▶ Exercise objective:
Beginning at the first line of the data, print each line exactly, stopping after the line that contains "cbn [forallb map].".
------------------------------------
(** The UTF-8 bytes of an ASCII text are its characters. *)
Lemma utf8_encode_ascii s : forallb is_ascii (list_ascii_of_string s) = true -> utf8_encode (cps_of s) = Ok (cps_of s).
Proof.
  unfold utf8_encode, cps_of. induction (list_ascii_of_string s) as [|c l IH]; [reflexivity|].
  cbn [forallb map]. intros H. apply andb_true_iff in H as [Hc Hl]. unfold is_ascii, code in Hc.
  cbn [res_map]. unfold utf8_char at 1. rewrite Hc. cbn [res_bind].
  destruct (res_map utf8_char (map N_of_ascii l)) as [bss|e]; cbn in IH |- *; [|discriminate (IH Hl)].
  injection (IH Hl) as <-. reflexivity.
Qed.
End Utf8.

(** ** The dict [_toJson] builds has distinct keys *)

Section Keys.
Context {codec : B64Codec}.
Variable class_of : string -> DataClass.

Lemma members_to_json_keys c ms d d' :
  members_to_json c ms d = Ok d' -> NoDup (akeys d) -> NoDup (akeys d').
Proof.
  revert d; induction ms as [|[k v] ms IH]; intros d H Hd; [injection H as <-; exact Hd|].
  rewrite members_to_json_cons in H. destruct (is_none v); [exact (IH _ H Hd)|].
  destruct (encode_member c k v); [|discriminate]. exact (IH _ H (aset_NoDup _ _ _ Hd)).
Qed.

Lemma submaps_to_json_keys rec a items d d' :
  submaps_to_json rec a items d = Ok d' -> NoDup (akeys d) -> NoDup (akeys d').
Proof.
  revert d; induction items as [|it items IH]; intros d H Hd; [injection H as <-; exact Hd|].
  cbn [submaps_to_json] in H. res_inv H. apply (IH _ H).
  assert (Hd1 : NoDup (akeys (aset (JsonContainer it) (PList []) d))) by auto with rw.
  unfold submap_to_json in Hr. res_inv Hr. destruct (isList it).
  - res_inv Hr. injection Hr as <-. auto with rw.
  - destruct a1; first [injection Hr as <-; exact Hd1 | res_inv Hr; injection Hr as <-; auto with rw].
Qed.
(* ===== verification/Render.v ===== *)
(** * String rendering of BaseDataObject (basejsonobject.py 94-114)

    [__str__] prints one line ["name : value"] per member, in the order
    of [_get_members] ([_StrShowProps] is False in every class of the
    program, so no property is added; a property that raises while
    [inspect.getmembers] reads it makes [__str__] raise), with [str()] of the value, and
    nothing after the colon for None.  [__unicode__], left over from
    Python 2, concatenates a [str] value as it is and applies [str()] to
    the others.

    [str()] of a value is the value itself for a [str] and [repr()]
    otherwise; [repr()] follows CPython's [unicode_repr], [bytes_repr],
    [list_repr], [tuple_repr], [dict_repr] and the decimal conversion of
    [int] (with its 4300-digit limit, a ValueError).  The [repr] of an
    instance, [object.__repr__], shows its address in memory: it is
    outside the model ([None]); no class of the program has a public
    member holding an instance.  The nesting of the values printed is
    taken to be below the recursion limit. *)

From Stdlib Require Import String Ascii List ZArith NArith Lia Bool.
From S2P Require Import Prelude PyVal JsonText Serial Entities.
Import ListNotations.
Open Scope rw_scope.
Open Scope list_scope.

(** ** repr and str *)

Definition squote : ascii := "'"%char.
Definition nl : ascii := "010"%char.

(** The quote [repr] chooses: a double quote when the text holds a
    single quote and no double quote, a single quote otherwise. *)
Definition repr_quote (s : list ascii) : ascii :=
  if existsb (fun c => Ascii.eqb c squote) s && negb (existsb (fun c => Ascii.eqb c quote) s)
  then quote else squote.

Definition x_escape (c : ascii) : list ascii :=
  [bslash; "x"%char; hex_digit (code c / 16); hex_digit (code c mod 16)]%N.

(** The characters below 256 that [str.isprintable] accepts: ASCII
    from the space to the tilde, and Latin-1 from A1 on but the soft
    hyphen AD. *)
Definition printable (c : ascii) : bool :=
  let n := code c in (((32 <=? n) && (n <? 127)) || ((161 <=? n) && negb (n =? 173)))%N.

(** One character of [repr] of a [str] ([unicode_repr]). *)
Definition repr_char (q c : ascii) : list ascii :=
  if Ascii.eqb c q || Ascii.eqb c bslash then [bslash; c]
  else if (code c =? 9)%N then [bslash; "t"%char]
  else if (code c =? 10)%N then [bslash; "n"%char]
  else if (code c =? 13)%N then [bslash; "r"%char]
  else if printable c then [c]
  else x_escape c.

(** One byte of [repr] of a [bytes] ([PyBytes_Repr]): every byte
    outside printable ASCII is a hexadecimal escape. *)
Definition repr_byte (q c : ascii) : list ascii :=
  if Ascii.eqb c q || Ascii.eqb c bslash then [bslash; c]
  else if (code c =? 9)%N then [bslash; "t"%char]
  else if (code c =? 10)%N then [bslash; "n"%char]
  else if (code c =? 13)%N then [bslash; "r"%char]
  else if ((32 <=? code c) && (code c <? 127))%N then [c]
  else x_escape c.

Definition repr_str (s : list ascii) : list ascii :=
  let q := repr_quote s in q :: flat_map (repr_char q) s ++ [q].

Definition repr_bytes (bs : list Byte.byte) : list ascii :=
  let s := map ascii_of_byte bs in
  let q := repr_quote s in "b"%char :: q :: flat_map (repr_byte q) s ++ [q].

Fixpoint jr_map {A B : Type} (f : A -> jr B) (l : list A) : jr (list B) :=
  match l with
  | [] => jret []
  | x :: r => let? y := f x in let? ys := jr_map f r in jret (y :: ys)
  end.

(** [repr(v)]; a tuple of one element keeps its comma. *)
Fixpoint py_repr (v : pyval) : jr (list ascii) :=
  match v with
  | PNone => jret (lit "None")
  | PBool b => jret (lit (if b then "True" else "False"))
  | PInt z => Some (int_repr z)
  | PStr s => jret (repr_str (list_ascii_of_string s))
  | PBytes bs => jret (repr_bytes bs)
  | PList l => let? xs := jr_map py_repr l in jret ("["%char :: join (lit ", ") xs ++ ["]"%char])
  | PTuple l =>
      let? xs := jr_map py_repr l in
      jret ("("%char :: match xs with [x] => x ++ [","%char] | _ => join (lit ", ") xs end ++ [")"%char])
  | PDict d =>
      let? xs := jr_map (fun kv => let? x := py_repr (snd kv) in
                                   jret (repr_str (list_ascii_of_string (fst kv)) ++ lit ": " ++ x)) d in
      jret ("{"%char :: join (lit ", ") xs ++ ["}"%char])
  | PObj _ _ => None
  end.

(** [str(v)]. *)
Definition py_str (v : pyval) : jr (list ascii) :=
  match v with
  | PStr s => jret (list_ascii_of_string s)
  | _ => py_repr v
  end.

(** ** __str__ and __unicode__ *)

(** One line of [__str__] (lines 98-101). *)
Definition str_line (k : string) (v : pyval) : jr (list ascii) :=
  match v with
  | PNone => jret (lit k ++ lit " : " ++ [nl])
  | _ => let? s := py_str v in jret (lit k ++ lit " : " ++ s ++ [nl])
  end.

(** [__str__] (lines 94-102). *)
Definition __str__ (c : DataClass) (self : attrs) : jr string :=
  let? ms := Some (_get_members c self) in
  let? ls := jr_map (fun kv => str_line (fst kv) (snd kv)) ms in
  jret (string_of_list_ascii (concat ls)).

(** One line of [__unicode__] (lines 107-113).  The [isinstance] test
    looks the name up on the class first; the class attributes of the
    program's classes are [JSON_Type] and names starting with an
    underscore, none of them a member, so it tests the member's value. *)
Definition unicode_line (k : string) (v : pyval) : jr (list ascii) :=
  match v with
  | PNone => jret (lit k ++ lit " : " ++ [nl])
  | PStr s => jret (lit k ++ lit " : " ++ list_ascii_of_string s ++ [nl])
  | _ => let? s := py_str v in jret (lit k ++ lit " : " ++ s ++ [nl])
  end.

(** [__unicode__] (lines 104-114). *)
Definition __unicode__ (c : DataClass) (self : attrs) : jr string :=
  let? ms := Some (_get_members c self) in
  let? ls := jr_map (fun kv => unicode_line (fst kv) (snd kv)) ms in
  jret (string_of_list_ascii (concat ls)).

(** ** Properties *)

Lemma jr_map_ext {A B : Type} (f g : A -> jr B) l :
  (forall x, In x l -> f x = g x) -> jr_map f l = jr_map g l.
Proof.
  induction l as [|x l IH]; intros H; [reflexivity|]. cbn [jr_map].
  rewrite (H x (or_introl eq_refl)), IH by (intros y Hy; apply H; right; exact Hy). reflexivity.
Qed.

(** [__unicode__] renders every instance as [__str__] does: the branch
    for [str] values gives [str()] of them. *)
Lemma unicode_str c self : __unicode__ c self = __str__ c self.
Proof.
  unfold __unicode__, __str__. destruct (_get_members c self) as [ms|e]; [|reflexivity].
  cbn [jbind]. f_equal. apply jr_map_ext. intros [k v] _.
  destruct v; reflexivity.
Qed.

(** The default StarSystem prints its tuple [Players]. *)
Example str_default_starsystem :
  __str__ (class_of "StarSystem") (init (class_of "StarSystem")) =
  jret ("Players : (0,)" ++ String nl "immuneFromWar : False" ++ String nl "markerType : 0"
        ++ String nl "name : " ++ String nl "owner : " ++ String nl EmptyString)%string.
Proof. vm_compute. reflexivity. Qed.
------------------------------------
▶ Exercise result:
(** The UTF-8 bytes of an ASCII text are its characters. *)
Lemma utf8_encode_ascii s : forallb is_ascii (list_ascii_of_string s) = true -> utf8_encode (cps_of s) = Ok (cps_of s).
Proof.
  unfold utf8_encode, cps_of. induction (list_ascii_of_string s) as [|c l IH]; [reflexivity|].
  cbn [forallb map]. intros H. apply andb_true_iff in H as [Hc Hl]. unfold is_ascii, code in Hc.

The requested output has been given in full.